• Exercise: Show every line of the data that contains the string "From".

[Saved entries]
+ + + +

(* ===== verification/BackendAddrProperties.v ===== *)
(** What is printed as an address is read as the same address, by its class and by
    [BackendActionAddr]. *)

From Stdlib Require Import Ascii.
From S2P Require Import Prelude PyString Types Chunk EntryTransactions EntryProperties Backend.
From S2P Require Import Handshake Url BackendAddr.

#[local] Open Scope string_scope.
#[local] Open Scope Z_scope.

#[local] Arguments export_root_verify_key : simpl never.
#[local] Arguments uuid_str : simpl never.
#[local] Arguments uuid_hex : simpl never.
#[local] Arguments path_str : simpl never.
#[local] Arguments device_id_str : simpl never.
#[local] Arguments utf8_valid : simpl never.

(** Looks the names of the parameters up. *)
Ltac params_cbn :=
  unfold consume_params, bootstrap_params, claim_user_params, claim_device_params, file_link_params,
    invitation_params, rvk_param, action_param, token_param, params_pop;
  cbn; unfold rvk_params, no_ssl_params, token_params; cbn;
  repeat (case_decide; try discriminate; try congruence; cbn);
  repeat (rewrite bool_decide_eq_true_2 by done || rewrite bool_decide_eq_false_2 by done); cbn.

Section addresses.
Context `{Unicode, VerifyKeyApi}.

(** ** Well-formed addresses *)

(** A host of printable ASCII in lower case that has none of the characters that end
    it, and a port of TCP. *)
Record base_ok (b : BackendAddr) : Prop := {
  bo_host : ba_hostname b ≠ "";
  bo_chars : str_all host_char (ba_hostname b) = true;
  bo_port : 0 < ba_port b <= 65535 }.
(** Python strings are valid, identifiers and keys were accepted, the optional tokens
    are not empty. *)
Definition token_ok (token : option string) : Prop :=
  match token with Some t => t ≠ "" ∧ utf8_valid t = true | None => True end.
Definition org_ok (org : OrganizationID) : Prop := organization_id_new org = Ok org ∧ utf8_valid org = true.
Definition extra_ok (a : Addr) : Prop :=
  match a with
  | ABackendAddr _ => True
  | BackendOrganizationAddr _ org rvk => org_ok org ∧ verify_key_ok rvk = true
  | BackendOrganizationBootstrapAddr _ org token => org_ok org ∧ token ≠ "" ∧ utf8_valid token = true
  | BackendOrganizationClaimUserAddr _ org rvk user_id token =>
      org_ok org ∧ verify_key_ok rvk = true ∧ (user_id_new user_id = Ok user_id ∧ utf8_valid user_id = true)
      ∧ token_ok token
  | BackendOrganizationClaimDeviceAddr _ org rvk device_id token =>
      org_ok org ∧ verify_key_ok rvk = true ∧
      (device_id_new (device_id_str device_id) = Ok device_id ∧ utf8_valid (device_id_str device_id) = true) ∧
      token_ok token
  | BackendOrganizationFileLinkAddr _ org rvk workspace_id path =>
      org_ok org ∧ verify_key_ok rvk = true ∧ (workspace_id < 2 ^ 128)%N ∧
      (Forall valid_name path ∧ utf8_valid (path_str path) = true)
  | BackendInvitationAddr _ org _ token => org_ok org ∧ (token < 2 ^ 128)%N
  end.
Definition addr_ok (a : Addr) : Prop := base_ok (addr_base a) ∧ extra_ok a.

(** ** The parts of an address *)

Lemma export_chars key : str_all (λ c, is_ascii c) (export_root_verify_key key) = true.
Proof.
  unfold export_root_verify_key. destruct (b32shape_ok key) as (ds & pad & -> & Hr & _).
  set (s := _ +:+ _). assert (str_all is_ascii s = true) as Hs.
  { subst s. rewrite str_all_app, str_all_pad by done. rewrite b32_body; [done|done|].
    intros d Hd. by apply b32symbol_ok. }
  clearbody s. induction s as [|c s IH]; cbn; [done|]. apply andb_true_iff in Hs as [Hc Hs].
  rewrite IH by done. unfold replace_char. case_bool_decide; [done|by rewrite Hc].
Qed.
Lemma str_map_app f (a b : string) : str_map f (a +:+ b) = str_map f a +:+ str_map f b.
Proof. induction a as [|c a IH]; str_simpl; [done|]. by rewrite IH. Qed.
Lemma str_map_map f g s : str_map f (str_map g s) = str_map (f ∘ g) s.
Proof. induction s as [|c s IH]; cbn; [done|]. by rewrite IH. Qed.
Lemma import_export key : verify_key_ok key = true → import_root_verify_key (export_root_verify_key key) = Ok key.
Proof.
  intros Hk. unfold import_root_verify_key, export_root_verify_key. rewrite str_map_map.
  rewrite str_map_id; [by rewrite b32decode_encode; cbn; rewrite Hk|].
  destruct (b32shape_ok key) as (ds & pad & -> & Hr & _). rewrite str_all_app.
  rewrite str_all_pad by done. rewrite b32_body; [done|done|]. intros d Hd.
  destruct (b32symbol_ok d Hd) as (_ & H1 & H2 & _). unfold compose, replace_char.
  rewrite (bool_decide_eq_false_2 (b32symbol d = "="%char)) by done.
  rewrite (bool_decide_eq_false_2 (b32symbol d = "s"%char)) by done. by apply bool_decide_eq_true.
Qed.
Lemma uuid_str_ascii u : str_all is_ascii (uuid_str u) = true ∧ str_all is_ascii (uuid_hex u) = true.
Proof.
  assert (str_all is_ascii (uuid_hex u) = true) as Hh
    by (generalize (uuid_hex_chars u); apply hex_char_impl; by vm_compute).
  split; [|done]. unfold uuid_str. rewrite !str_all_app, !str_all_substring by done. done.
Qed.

+ + + +

• Expected answer:
From Stdlib Require Import Ascii.
From S2P Require Import Prelude PyString Types Chunk EntryTransactions EntryProperties Backend.
From S2P Require Import Handshake Url BackendAddr.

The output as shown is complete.